SECOND SCENARIO : When do we go from thinking "He's lucky!" to "He's good!"?

Since you deal with probabilities, any number of results could be explained by luck. The most general way to sort this out is to compute what would be the odds of such a result happening by pure luck. The statistical approach is to choose a metric (here the success rate is pretty easy to choose), and then to compute the probability of the hypothesis "the result is due to luck". This probability is the p-value. Below a certain treshold, you will state the result is due to skills.

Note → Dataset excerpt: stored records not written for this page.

(* ===== verification/Broker.v ===== *)
(** * The broker

    [apps/broker/src]: the documented life cycle of a request ([state-machine.ts], Module [States]),
    the typed adapter that alone builds transactions ([packages/adapters/src/index.ts], Module
    [Adapters]), and request handling over the broker's tables ([broker.ts], [db.ts], Module
    [Requests]).

    [createRequest] awaits three providers.  Between two awaits it runs without interruption, so the
    broker is a state (tables, nonce counter, requests in progress) and one handler per segment;
    a run is any sequence of segments of any number of requests, interleaved as the providers
    answer.  Provider answers, clock readings (one per segment) and the random request ids arrive in
    the events. *)

From S2P Require Import Prelude Regex Json Network Capability.
From stdpp Require Import pretty.
Local Open Scope Z_scope.

Module States.

Inductive RequestState :=
| RECEIVED | IDENTITY_VALIDATED | POLICY_EVALUATING
| DENIED | ESCALATION_REQUIRED | AUTHORIZED
| CAPABILITY_ISSUED | SUBMITTED
| EXECUTED | REVERTED | EXPIRED | FAILED.
#[export] Instance RequestState_eq_dec : EqDecision RequestState.
Proof. solve_decision. Defined.

Definition TRANSITIONS (s : RequestState) : list RequestState :=
  match s with
  | RECEIVED => [IDENTITY_VALIDATED; DENIED; FAILED]
  | IDENTITY_VALIDATED => [POLICY_EVALUATING; DENIED; FAILED]
  | POLICY_EVALUATING => [AUTHORIZED; ESCALATION_REQUIRED; DENIED; FAILED]
  | AUTHORIZED => [CAPABILITY_ISSUED; EXPIRED; FAILED]
  | ESCALATION_REQUIRED => [EXPIRED; FAILED]
  | CAPABILITY_ISSUED => [SUBMITTED; EXPIRED]
  | SUBMITTED => [EXECUTED; REVERTED]
  | DENIED => []
  | EXECUTED => []
  | REVERTED => []
  | EXPIRED => []
  | FAILED => []
  end.

Record InvalidTransitionError := { from_ : RequestState; to_ : RequestState }.

Definition canTransition (a b : RequestState) : bool := includes (TRANSITIONS a) b.
Definition assertTransition (a b : RequestState) : result InvalidTransitionError unit :=
  throw {| from_ := a; to_ := b |} when negb (canTransition a b) ;; Ok tt.
Definition isTerminal (s : RequestState) : bool := (length (TRANSITIONS s) =? 0)%nat.
Definition mayExecute (s : RequestState) : bool :=
  bool_decide (s = CAPABILITY_ISSUED) || bool_decide (s = SUBMITTED).

(** The states visited from [s], each transition asserted. *)
Fixpoint walk (s : RequestState) (l : list RequestState) : result InvalidTransitionError RequestState :=
  match l with
  | [] => Ok s
  | t :: l' => let* _ := assertTransition s t in walk t l'
  end.

(** Every walk of at most [n] transitions. *)
Fixpoint walks (n : nat) (s : RequestState) : list (list RequestState) :=
  [] :: match n with
        | O => []
        | S n' => flat_map (fun t => map (cons t) (walks n' t)) (TRANSITIONS s)
        end.

(** How many transitions a state has left at most. *)
Definition rank (s : RequestState) : nat :=
  match s with
  | RECEIVED => 6 | IDENTITY_VALIDATED => 5 | POLICY_EVALUATING => 4 | AUTHORIZED => 3
  | CAPABILITY_ISSUED => 2 | ESCALATION_REQUIRED | SUBMITTED => 1
  | DENIED | EXECUTED | REVERTED | EXPIRED | FAILED => 0
  end.

Lemma canTransition_rank a b : canTransition a b = true -> (rank b < rank a)%nat.
Proof.
  unfold canTransition. rewrite includes_true. destruct a; simpl;
    rewrite ?elem_of_cons, elem_of_nil; intuition subst; simpl; lia.
Qed.

Lemma walk_ok s t l e : walk s (t :: l) = Ok e <-> canTransition s t = true /\ walk t l = Ok e.
Proof.
  simpl. unfold assertTransition. destruct (canTransition s t); simpl; intuition congruence.
Qed.

Lemma walk_bounded s l e : walk s l = Ok e -> (length l + rank e <= rank s)%nat.
Proof.
  revert s. induction l as [|t l IH]; intros s; [intros [= ->]; simpl; lia|].
  intros [H%canTransition_rank Hw%IH]%walk_ok. simpl. lia.
Qed.

Lemma walk_walks s l e n : walk s l = Ok e -> (length l <= n)%nat -> l ∈ walks n s.
Proof.
  revert s n. induction l as [|t l IH]; intros s n H Hn; [destruct n; left|].
  destruct n as [|n]; simpl in Hn; [lia|]. apply walk_ok in H as [Ht Hw]. simpl. right.
  apply list_elem_of_In, in_flat_map. exists t. split.
  - apply list_elem_of_In. by apply includes_true.
  - apply in_map, list_elem_of_In. eapply IH; [done|lia].
Qed.

(** Decide a property of every walk from [RECEIVED] by listing them. *)
Lemma every_walk (p : list RequestState -> bool) :
  forallb p (walks 6 RECEIVED) = true -> forall l e, walk RECEIVED l = Ok e -> p l = true.
Proof.
  rewrite forallb_forall. intros H l e Hw. apply H, list_elem_of_In.
  eapply walk_walks; [done|]. pose proof (walk_bounded _ _ _ Hw). simpl in *. lia.
Qed.

Definition executionPath : list RequestState :=
  [IDENTITY_VALIDATED; POLICY_EVALUATING; AUTHORIZED; CAPABILITY_ISSUED; SUBMITTED; EXECUTED].
Definition onlyExecution (l : list RequestState) : bool :=
  negb (includes l EXECUTED) || bool_decide (l = executionPath).
Definition refusedStays (l : list RequestState) : bool :=
  negb (includes l DENIED || includes l ESCALATION_REQUIRED) || every (fun s => negb (mayExecute s)) l.

(** A denial can never be walked forward.  From RECEIVED every walk has at most six
    transitions; a walk that reaches EXECUTED is the one that passes AUTHORIZED, CAPABILITY_ISSUED
    and SUBMITTED; and one that visits DENIED or ESCALATION_REQUIRED visits no state in which a
    capability exists. *)
Theorem lifecycle_safe (l : list RequestState) (e : RequestState) :
  walk RECEIVED l = Ok e ->
  (length l <= 6)%nat /\
  (EXECUTED ∈ l -> l = executionPath) /\
  (DENIED ∈ l \/ ESCALATION_REQUIRED ∈ l -> forall s, s ∈ l -> mayExecute s = false) /\
  (isTerminal e = true <-> forall t, canTransition e t = false).
Proof.
  intros Hw. split_and!.
  - pose proof (walk_bounded _ _ _ Hw). simpl in *. lia.
  - assert (onlyExecution l = true) as H by (eapply every_walk; [vm_compute; reflexivity|exact Hw]).
    unfold onlyExecution, executionPath in H. rewrite orb_true_iff, negb_true_iff, includes_false, bool_decide_eq_true in H. tauto.
  - assert (refusedStays l = true) as H by (eapply every_walk; [vm_compute; reflexivity|exact Hw]).
    unfold refusedStays in H. rewrite orb_true_iff, negb_true_iff, orb_false_iff, !includes_false, every_true in H.
    intros Hv s Hs. apply negb_true_iff. destruct H as [H|H]; [tauto|auto].
  - unfold isTerminal, canTransition. destruct e; simpl; (split; [done|]);
      intros H; try done; (match type of H with forall t, includes (?x :: _) _ = false =>
        pose proof (H x) as Hx end; apply includes_false in Hx; by destruct Hx; left).
Qed.

Lemma lifecycle_safe_witness :
  walk RECEIVED [IDENTITY_VALIDATED; POLICY_EVALUATING; DENIED] = Ok DENIED /\
  forall s, s ∈ [IDENTITY_VALIDATED; POLICY_EVALUATING; DENIED] -> mayExecute s = false.
Proof.
  split; [vm_compute; reflexivity|].
  apply (lifecycle_safe [IDENTITY_VALIDATED; POLICY_EVALUATING; DENIED] DENIED);
    [vm_compute; reflexivity|left; repeat constructor].
Defined.

End States.

(** viem's address checks, call encoder and typed-data hash. *)
Class Evm := {
  isAddress : string -> bool;
  getAddress : string -> string;
  encodeFunctionData : string -> list AbiValue -> result AbiError string;
  hashTypedData : Eip712Domain -> list (string * AbiType) -> string -> list AbiValue -> string
}.

Module Adapters.

Inductive ActionKind := MOCK_TRANSFER | REPAY_VIRTUAL_DEBT.
#[export] Instance ActionKind_eq_dec : EqDecision ActionKind.
Proof. solve_decision. Defined.

Definition actionKindText (k : ActionKind) : string :=
  match k with MOCK_TRANSFER => "MOCK_TRANSFER" | REPAY_VIRTUAL_DEBT => "REPAY_VIRTUAL_DEBT" end.

Definition ZERO_ADDRESS : string := "0x0000000000000000000000000000000000000000".

(** [/^[0-9]+$/] and the two bounds; the value is the text itself. *)
Definition baseUnitsSchema (v : string) : option string :=
  if matches (Regex.plus (Chr is_digit)) v then
    match decimal 0 v with
    | Some n => if (0 <? n)%N && (n <=? 2 ^ 128)%N then Some v else None
    | None => None
    end
  else None.

(** [BigInt(v)] of a decimal string. *)
Definition bigintOf (v : string) : Z := Z.of_N (default 0%N (decimal 0 v)).

Record MockTransferParams := { recipient : string; amount : string }.

Record CandidateTransaction := {
  tx_chainId : Z;
  tx_target : string;
  tx_value : Z;
  tx_calldata : string;
  tx_calldataHash : string;
  tx_actionKind : ActionKind;
  tx_actionKindHash : string;
  tx_semanticSummary : list (string * string)
}.

Record AdapterContext := { ctx_chainId : Z; ctx_target : string }.

Section Adapter.
Context `{AbiCodec} `{Evm}.

Definition actionKindHash (k : ActionKind) : string := keccak256 (actionKindText k).

Definition addressSchema (v : string) : option string :=
  if isAddress v then Some (getAddress v) else None.

Definition recipientSchema (v : string) : option string :=
  match addressSchema v with
  | Some a => if streq (to_lower a) ZERO_ADDRESS then None else Some a
  | None => None
  end.

Definition asString (v : option jsv) : option string :=
  match v with Some (VStr s) => Some s | _ => None end.

(** A strict object: exactly the two keys, each of its schema. *)
Definition mockTransferParams (v : jsv) : option MockTransferParams :=
  match v with
  | VObj l =>
      if every (fun k => includes ["recipient"; "amount"] k) l.*1 then
        match asString (getKey "recipient" l), asString (getKey "amount" l) with
        | Some r, Some a =>
            match recipientSchema r, baseUnitsSchema a with
            | Some r', Some a' => Some {| recipient := r'; amount := a' |}
            | _, _ => None
            end
        | _, _ => None
        end
      else None
  | _ => None
  end.
(* ===== verification/Org.v ===== *)
(** * Organizations of agents

    [packages/studio-org/src]: the organization document ([schema.ts], Module [Schema]), its
    validation ([validator.ts], Module [Validator]), the blast radius of one compromised agent
    ([blast.ts], Module [Blast]) and inter-agent messages ([messaging.ts], Module [Messaging]).  An
    issue is its code, severity and path; message and remediation texts are not modelled.  The
    ledger the executing agents spend from is in [Budget]. *)

From S2P Require Import Prelude Regex Json.
From stdpp Require Import pretty sorting.
From Stdlib Require Import Ascii.
Local Open Scope Z_scope.

Module Schema.

Inductive ExecutionClass := NONE | READ_ONLY | EXECUTE.
#[export] Instance ExecutionClass_eq_dec : EqDecision ExecutionClass.
Proof. solve_decision. Defined.
Definition executionClassText (c : ExecutionClass) : string :=
  match c with NONE => "NONE" | READ_ONLY => "READ_ONLY" | EXECUTE => "EXECUTE" end.

Record OrgAgent := {
  id : string;
  displayName : string;
  ensLabel : string;
  ensName : string;
  executionClass : ExecutionClass;
  executionCapabilities : list string;
  dataCapabilities : list string;
  autonomousMaxUsdCents : option Z;
  escalationMaxUsdCents : option Z;
  dailyMaxUsdCents : option Z;
  deniedActions : list string;
  executionDomain : string;
  policyId : string
}.

Inductive ResourceKind := treasury | data_source | credential.
#[export] Instance ResourceKind_eq_dec : EqDecision ResourceKind.
Proof. solve_decision. Defined.

Record SharedResource := {
  res_id : string;
  res_kind : ResourceKind;
  res_description : string;
  res_agentIds : list string
}.

Record AggregateLimit := {
  lim_id : string;
  maxUsdCents : Z;
  windowMs : Z;
  lim_description : string
}.

Inductive MessageKind := observation | request | status.
#[export] Instance MessageKind_eq_dec : EqDecision MessageKind.
Proof. solve_decision. Defined.

Record CommunicationRule := { from : string; to : string; messageKinds : list MessageKind }.

(** [schemaVersion] and [delegationEnabled] are literals of the document's type. *)
Record Organization := {
  orgId : string;
  revision : Z;
  rootEns : string;
  agentNamespace : string;
  agents : list OrgAgent;
  sharedResources : list SharedResource;
  aggregateLimits : list AggregateLimit;
  communicationRules : list CommunicationRule
}.
Definition delegationEnabled (org : Organization) : bool := false.

Definition is_lower (c : ascii) : bool := range "a" "z" c.
Definition is_kebab (c : ascii) : bool := is_lower_alnum c || Ascii.eqb c "-"%char.

(** [/^[a-z][a-z0-9-]{1,31}$/] and [/^[a-z0-9][a-z0-9-]{0,62}$/]. *)
Definition agentIdValid (s : string) : bool :=
  match s with
  | String c s' => is_lower c && all_chars is_kebab s' && (1 <=? String.length s')%nat
      && (String.length s' <=? 31)%nat
  | EmptyString => false
  end.
Definition ensLabelValid (s : string) : bool :=
  match s with
  | String c s' => is_lower_alnum c && all_chars is_kebab s' && (String.length s' <=? 62)%nat
  | EmptyString => false
  end.

Definition minLength (n : nat) (s : string) : bool := (n <=? String.length s)%nat.
Definition nonnegative (o : option Z) : bool := match o with Some n => 0 <=? n | None => true end.

Definition agentValid (a : OrgAgent) : bool :=
  agentIdValid (id a) && minLength 1 (displayName a) && ensLabelValid (ensLabel a)
  && minLength 3 (ensName a) && nonnegative (autonomousMaxUsdCents a)
  && nonnegative (escalationMaxUsdCents a) && nonnegative (dailyMaxUsdCents a)
  && minLength 1 (executionDomain a) && minLength 1 (policyId a).

(** What [OrganizationSchema] checks of a document of the right shape. *)
Definition schemaValid (org : Organization) : bool :=
  minLength 1 (orgId org) && (0 <? revision org) && minLength 3 (rootEns org)
  && minLength 3 (agentNamespace org) && (1 <=? length (agents org))%nat
  && every agentValid (agents org)
  && every (fun r => minLength 1 (res_id r) && every agentIdValid (res_agentIds r)) (sharedResources org)
  && every (fun l => minLength 1 (lim_id l) && (0 <=? maxUsdCents l) && (0 <? windowMs l)) (aggregateLimits org)
  && every (fun c => agentIdValid (from c) && agentIdValid (to c)) (communicationRules org).

Definition buildEnsName (label namespace : string) : string := label +:+ "." +:+ namespace.

(** [org.agents.find((a) => a.id === agentId)]. *)
Definition findAgent (org : Organization) (agentId : string) : option OrgAgent :=
  List.find (fun a => streq (id a) agentId) (agents org).

Definition isExecutor (a : OrgAgent) : bool := bool_decide (executionClass a = EXECUTE).

(** [[...limits].sort((a, b) => a.maxUsdCents - b.maxUsdCents)[0]]: the first of the smallest. *)
Fixpoint tightest (l : list AggregateLimit) : option AggregateLimit :=
  match l with
  | [] => None
  | x :: l' => match tightest l' with
               | Some y => if maxUsdCents x <=? maxUsdCents y then Some x else Some y
               | None => Some x
               end
  end.

Lemma tightest_least l x :
  tightest l = Some x -> x ∈ l /\ forall y, y ∈ l -> maxUsdCents x <= maxUsdCents y.
Proof.
  revert x. induction l as [|y l IH]; intros x; simpl; [done|].
  destruct (tightest l) as [z|] eqn:E.
  - destruct (IH z eq_refl) as [Hz Hl]. destruct (maxUsdCents y <=? maxUsdCents z) eqn:Eb;
      [apply Z.leb_le in Eb|apply Z.leb_gt in Eb]; intros [= <-]; (split; [set_solver|]);
      intros w [->|Hw]%elem_of_cons; try lia; specialize (Hl w Hw); lia.
  - intros [= <-]. split; [left|]. intros w [->|Hw]%elem_of_cons; [lia|].
    destruct l as [|u l]; [by apply not_elem_of_nil in Hw|]. simpl in E.
    destruct (tightest l) as [v|]; [by destruct (_ <=? _)|done].
Qed.
Lemma LedgerInv_run ops db : Forall opOk ops -> LedgerInv db -> LedgerInv (run ops db).
Proof. intros H. revert db. induction H; intros db HI; simpl; [done|]. by apply IHForall, LedgerInv_apply. Qed.

Lemma LedgerInv_empty : schemaValid org = true -> LedgerInv emptyLedger.
Proof.
  unfold schemaValid. rewrite !andb_true_iff, !every_true. intros [[[[_ Ha] _] Hl] _].
  constructor; simpl.
  - intros r Hr. by apply not_elem_of_nil in Hr.
  - constructor.
  - intros agg [Hin _]%tightest_least until. specialize (Hl agg Hin).
    rewrite !andb_true_iff in Hl. destruct Hl as [[_ Hl%Z.leb_le] _]. done.
  - intros i a d [Hin _]%findAgent_Some Hd until. specialize (Ha a Hin). unfold agentValid in Ha.
    rewrite !andb_true_iff, Hd in Ha. destruct Ha as [[[_ Hd'%Z.leb_le] _] _]. done.
  - intros r Hr. by apply not_elem_of_nil in Hr.
Qed.

(** C6: the caps hold over every sliding window, as long as no amount is negative.  For an organization that
    satisfies its schema, whatever operations the ledger performs and in whatever order: if every amount
    reserved or settled is at least 0 and the clock does not run back between the two readings of one
    reservation ([opOk]; the code checks neither, and a negative row does break the caps, see
    [negative_row_breaks_caps]), then at no moment have the actions held or settled within the last window
    summed to more than the tightest aggregate limit, nor an agent's own to more than its daily cap. *)
Theorem ledger_windows_bounded (ops : list Op) (until : Z) :
  schemaValid org = true -> Forall opOk ops ->
  (forall agg, aggregate = Some agg -> spentIn ofOrg (run ops emptyLedger) (windowMs agg) until <= maxUsdCents agg) /\
  (forall i a d, findAgent org i = Some a -> dailyMaxUsdCents a = Some d ->
     spentIn (ofAgent i) (run ops emptyLedger) window until <= d).
Proof.
  intros Hv Hops. destruct (LedgerInv_run ops emptyLedger Hops (LedgerInv_empty Hv)) as [_ _ Ha Hi _].
  split; [intros agg H; by apply Ha|intros i a d H1 H2; by eapply Hi].
Qed.
(* ===== verification/Bridge.v ===== *)
(** * The local bridge

    [packages/bridge/src]: the signed request protocol ([protocol.ts], Module [Protocol]) and the
    daemon that pairs with a hosted Studio and performs bounded operations for it ([bridge.ts],
    Module [Local]).  SHA-256 and HMAC-SHA-256 are the parameters of the class [Crypto]; the random
    bytes a pairing draws, the clock readings and what the local dependencies answer are arguments of
    the operations.  An operation returns its outcome and the list of calls it made to the
    dependencies, in order, so that a theorem can say which calls are ever made. *)

From S2P Require Import Prelude Regex Json Egress.
From stdpp Require Import pretty.
From Stdlib Require Import Ascii.
Local Open Scope Z_scope.

Module Protocol.

Definition BRIDGE_PROTOCOL_VERSION : string := "contextlock.bridge/v1".

Inductive BridgeReason :=
| UNKNOWN_OPERATION | OPERATION_NOT_AVAILABLE | NOT_PERMITTED | BAD_SIGNATURE | PAYLOAD_MUTATED
| REPLAY | EXPIRED | NOT_YET_VALID | WRONG_PROJECT | WRONG_BRIDGE | WRONG_USER | NO_SESSION
| SESSION_REVOKED | PAIRING_USED | PAIRING_EXPIRED | PAIRING_UNKNOWN | CREDENTIAL_NOT_ALLOWED
| BRIDGE_HOST_NOT_ALLOWED | APPROVAL_REQUIRED | HARDWARE_UNAVAILABLE.
#[export] Instance BridgeReason_eq_dec : EqDecision BridgeReason.
Proof. solve_decision. Defined.

Definition BRIDGE_OPERATIONS : list string :=
  ["cre.simulateWorkflow"; "cre.status"; "cre.buildWorkflow"; "cre.deployWorkflow"; "cre.workflowLifecycle";
   "ledger.approveContextLockAction"; "ledger.performProtectedBrokerAction"; "credential.performApiRequest"].

Definition FORBIDDEN_OPERATIONS : list string :=
  ["getSecret"; "credential.get"; "credential.reveal"; "runShell"; "shell.exec"; "readEnv"; "env.read";
   "dumpCRESession"; "cre.exportSession"; "getLedgerSeed"; "ledger.exportSeed"; "ledger.getPin"; "fs.read";
   "cre.runCommand"; "cre.getApiKey"; "cre.readConfig"; "wallet.getPrivateKey"; "wallet.exportKeystore";
   "docker.runCommand"; "docker.socket"].

Record BridgeRequest := {
  protocolVersion : string;
  requestId : string;
  bridgeId : string;
  userId : string;
  projectId : string;
  operationType : string;
  payloadHashField : string;
  issuedAtMs : Z;
  expiresAtMs : Z;
  nonce : string
}.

In the case of a coinflip, you would look at the probability that the guy lands all these heads with a 1/2 probability of landing heads.

The p-value is widely used, with varying values that depend on how sure you want to be not to select false positives.

Because that's the trick : Whatever your method of selecting "truly good" coinflippers is, you will always be wrong some times. What's even worse is that if you want to know your actual probability to be wrong, you need to make extra asumptions, because to do this (by using bayesian inference), you need to the actual probability of your hypothesis to be true.

You can increase as much as you want your ability to find "truly good" coinflippers from "lucky frauds", but you cannot know how likely your guy is to be in the first group (which is the question you want to answer), unless you assume the actual repartition of people between the two groups. p-value only gives you the probability for you to be wrong in the case the contestant is a fraud. If you already knew how many skilled coinflippers there were and how their skill is distributed, you wouldn't be holding this giant coinflipping contest.

This sheds a light on the difficulty to answer your second question in the general case.

FIRST SCENARIO : The contest

It all boils down to the definition of what is "being a good coinflipper" ?

  • Is it showing that you can actually throw a fair coin with a probability to land heads different of 1/2 ? In that case you would use the p-value of the hypothesis "p(heads)=1/2". The last contestant would win in this framework, but all of them have incredibly low p-values.

  • You can estimate the actual skill, but you need to make asumptions on the actual distribution of skills. For instance, if you assume it is possible to achieve a 60% success rate by knowing how to throw the coin, you would set different expectations. But for this, you need additional hypothesis, I won't go into the details of all the possibilities

I think a good way to organize such a contest would be to request people to show the highest Lower bound of confidence interval for a Bernoulli parameter, as suggested here.

In nearly plain english, is to define some (very low) confidence level alpha, and to set the score of each person that participated as "The lowest possible actual probability of success of the coinflipper that would have given such a good record with a probability higher than alpha"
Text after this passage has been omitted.